=== TASK TO CARRY OUT ===
Your reply should contain only the line with "left. split; [done|]." and the lines after it through the end of the data, each written out exactly.

Collected data:

Lemma parseNonServerParams_cases (name : jsstring) (args : Value) :
  (parseNonServerParams name args = Done None ∧
   Forall (λ lit, name ≠ js_of_string lit)
     ["process_get_execution"; "shell_set_default_workdir";
      "list_execution_outputs"; "read_execution_output";
      "delete_execution_outputs"; "get_cleanup_suggestions";
      "perform_auto_cleanup"; "terminal_operate"; "terminal_list";
      "terminal_get_info"; "terminal_close"; "command_history_query"]%string) ∨
  (∃ lit schema,
      (lit, schema) ∈ TOOLS ∧ name = js_of_string lit ∧
      lit ≠ "server_current"%string ∧ lit ≠ "server_list_attachable"%string ∧
      parseNonServerParams (js_of_string lit) args = returned (zodParse schema args)).
Proof.
  unfold parseNonServerParams at 1.
  destruct (strictEq name "process_get_execution") eqn:H1.
  { chosen' H1 "process_get_execution"%string ShellGetExecutionParamsSchema. }
  destruct (strictEq name "shell_set_default_workdir") eqn:H2.
  { chosen' H2 "shell_set_default_workdir"%string ShellSetDefaultWorkdirParamsSchema. }
  destruct (strictEq name "list_execution_outputs") eqn:H3.
  { chosen' H3 "list_execution_outputs"%string FileListParamsSchema. }
  destruct (strictEq name "read_execution_output") eqn:H4.
  { chosen' H4 "read_execution_output"%string FileReadParamsSchema. }
  destruct (strictEq name "delete_execution_outputs") eqn:H5.
  { chosen' H5 "delete_execution_outputs"%string FileDeleteParamsSchema. }
  destruct (strictEq name "get_cleanup_suggestions") eqn:H6.
  { chosen' H6 "get_cleanup_suggestions"%string CleanupSuggestionsParamsSchema. }
  destruct (strictEq name "perform_auto_cleanup") eqn:H7.
  { chosen' H7 "perform_auto_cleanup"%string AutoCleanupParamsSchema. }
  destruct (strictEq name "terminal_operate") eqn:H8.
  { chosen' H8 "terminal_operate"%string TerminalOperateParamsSchema. }
  destruct (strictEq name "terminal_list") eqn:H9.
  { chosen' H9 "terminal_list"%string TerminalListParamsSchema. }
  destruct (strictEq name "terminal_get_info") eqn:H10.
  { chosen' H10 "terminal_get_info"%string TerminalGetParamsSchema. }
  destruct (strictEq name "terminal_close") eqn:H11.
  { chosen' H11 "terminal_close"%string TerminalCloseParamsSchema. }
  destruct (strictEq name "command_history_query") eqn:H12.
  { chosen' H12 "command_history_query"%string CommandHistoryQueryParamsSchema. }
  left. split; [done|].
  repeat (constructor; [by apply strictEq_false|]). constructor.
Qed.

=== YOUR SOLUTION ===
  left. split; [done|].
  repeat (constructor; [by apply strictEq_false|]). constructor.
Qed.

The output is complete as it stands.